● Records shown:
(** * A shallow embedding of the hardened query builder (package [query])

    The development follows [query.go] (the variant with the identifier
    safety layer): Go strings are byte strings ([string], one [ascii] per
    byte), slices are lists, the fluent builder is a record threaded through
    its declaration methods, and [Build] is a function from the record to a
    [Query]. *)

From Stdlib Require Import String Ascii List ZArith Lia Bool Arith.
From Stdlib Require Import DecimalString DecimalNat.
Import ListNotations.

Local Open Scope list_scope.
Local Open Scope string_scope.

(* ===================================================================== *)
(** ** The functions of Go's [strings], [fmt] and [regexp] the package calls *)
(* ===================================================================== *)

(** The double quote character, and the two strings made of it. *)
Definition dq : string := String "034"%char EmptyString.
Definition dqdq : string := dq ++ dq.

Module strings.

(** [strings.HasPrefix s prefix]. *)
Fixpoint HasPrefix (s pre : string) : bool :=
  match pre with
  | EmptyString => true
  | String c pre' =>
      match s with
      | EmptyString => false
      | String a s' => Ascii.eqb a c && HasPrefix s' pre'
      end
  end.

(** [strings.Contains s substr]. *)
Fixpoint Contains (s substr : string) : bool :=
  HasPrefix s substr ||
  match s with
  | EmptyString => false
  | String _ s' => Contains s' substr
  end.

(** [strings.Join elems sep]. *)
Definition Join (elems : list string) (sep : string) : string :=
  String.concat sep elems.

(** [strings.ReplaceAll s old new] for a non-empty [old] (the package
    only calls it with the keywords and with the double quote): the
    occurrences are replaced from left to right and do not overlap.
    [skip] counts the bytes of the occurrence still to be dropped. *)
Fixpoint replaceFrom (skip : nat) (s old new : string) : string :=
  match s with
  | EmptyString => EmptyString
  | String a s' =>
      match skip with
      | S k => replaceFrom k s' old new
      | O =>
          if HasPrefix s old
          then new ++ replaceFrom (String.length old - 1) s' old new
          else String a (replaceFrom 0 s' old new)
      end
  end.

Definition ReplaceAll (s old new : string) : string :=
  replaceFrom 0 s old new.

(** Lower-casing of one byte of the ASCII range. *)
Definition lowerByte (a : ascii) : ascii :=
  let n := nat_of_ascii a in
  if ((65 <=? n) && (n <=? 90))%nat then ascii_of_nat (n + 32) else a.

...

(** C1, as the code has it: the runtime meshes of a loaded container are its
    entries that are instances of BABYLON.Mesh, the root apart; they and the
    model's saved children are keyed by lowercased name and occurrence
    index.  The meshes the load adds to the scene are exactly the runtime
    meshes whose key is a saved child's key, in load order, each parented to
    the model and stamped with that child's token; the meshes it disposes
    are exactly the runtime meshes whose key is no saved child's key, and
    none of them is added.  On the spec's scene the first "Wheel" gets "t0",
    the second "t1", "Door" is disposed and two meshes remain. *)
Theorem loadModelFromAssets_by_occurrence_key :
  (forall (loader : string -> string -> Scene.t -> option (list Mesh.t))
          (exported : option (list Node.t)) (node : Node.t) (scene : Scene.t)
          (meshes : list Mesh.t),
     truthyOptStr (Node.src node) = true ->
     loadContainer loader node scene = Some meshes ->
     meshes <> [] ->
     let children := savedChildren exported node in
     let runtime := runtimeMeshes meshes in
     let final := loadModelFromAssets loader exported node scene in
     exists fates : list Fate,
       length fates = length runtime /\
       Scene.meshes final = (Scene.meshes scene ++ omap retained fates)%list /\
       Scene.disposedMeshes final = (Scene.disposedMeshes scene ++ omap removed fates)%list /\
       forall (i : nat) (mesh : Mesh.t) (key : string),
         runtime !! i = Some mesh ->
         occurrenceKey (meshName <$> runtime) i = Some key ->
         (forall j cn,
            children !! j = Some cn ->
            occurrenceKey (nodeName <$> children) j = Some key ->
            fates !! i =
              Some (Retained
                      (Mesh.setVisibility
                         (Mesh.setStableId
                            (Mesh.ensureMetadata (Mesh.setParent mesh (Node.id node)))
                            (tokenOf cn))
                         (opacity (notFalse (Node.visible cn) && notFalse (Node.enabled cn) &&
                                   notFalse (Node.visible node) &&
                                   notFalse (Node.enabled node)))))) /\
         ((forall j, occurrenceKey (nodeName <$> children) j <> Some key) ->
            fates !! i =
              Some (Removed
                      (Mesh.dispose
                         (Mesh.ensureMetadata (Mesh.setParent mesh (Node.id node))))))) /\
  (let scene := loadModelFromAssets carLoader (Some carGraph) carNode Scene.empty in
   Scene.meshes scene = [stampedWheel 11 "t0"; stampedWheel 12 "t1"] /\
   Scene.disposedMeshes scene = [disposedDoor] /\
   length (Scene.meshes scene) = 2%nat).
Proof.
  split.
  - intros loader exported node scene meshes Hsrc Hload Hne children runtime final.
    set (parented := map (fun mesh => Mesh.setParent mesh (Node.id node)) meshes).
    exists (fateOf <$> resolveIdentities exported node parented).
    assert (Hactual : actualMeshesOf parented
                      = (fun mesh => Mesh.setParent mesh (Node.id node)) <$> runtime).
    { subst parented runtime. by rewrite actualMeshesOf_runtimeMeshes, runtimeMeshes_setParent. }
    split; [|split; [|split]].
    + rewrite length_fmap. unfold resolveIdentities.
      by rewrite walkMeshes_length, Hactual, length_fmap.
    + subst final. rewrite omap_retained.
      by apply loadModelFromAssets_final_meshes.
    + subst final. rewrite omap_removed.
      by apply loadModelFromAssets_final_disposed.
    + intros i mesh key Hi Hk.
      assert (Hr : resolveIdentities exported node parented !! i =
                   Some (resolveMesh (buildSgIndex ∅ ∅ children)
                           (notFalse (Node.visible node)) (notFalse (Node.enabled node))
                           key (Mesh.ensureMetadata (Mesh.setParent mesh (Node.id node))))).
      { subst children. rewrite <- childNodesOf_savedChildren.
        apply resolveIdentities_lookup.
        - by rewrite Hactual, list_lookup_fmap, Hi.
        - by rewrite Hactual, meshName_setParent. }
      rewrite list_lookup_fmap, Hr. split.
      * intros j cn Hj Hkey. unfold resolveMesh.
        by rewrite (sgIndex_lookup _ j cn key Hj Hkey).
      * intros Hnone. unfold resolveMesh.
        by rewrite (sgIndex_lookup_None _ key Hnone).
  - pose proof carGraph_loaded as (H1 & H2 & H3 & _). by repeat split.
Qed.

● Task to carry out:
Which lines of the listing contain the word "disposedMeshes"? Copy each of them.

● Task answer:
       Scene.disposedMeshes final = (Scene.disposedMeshes scene ++ omap removed fates)%list /\
   Scene.disposedMeshes scene = [disposedDoor] /\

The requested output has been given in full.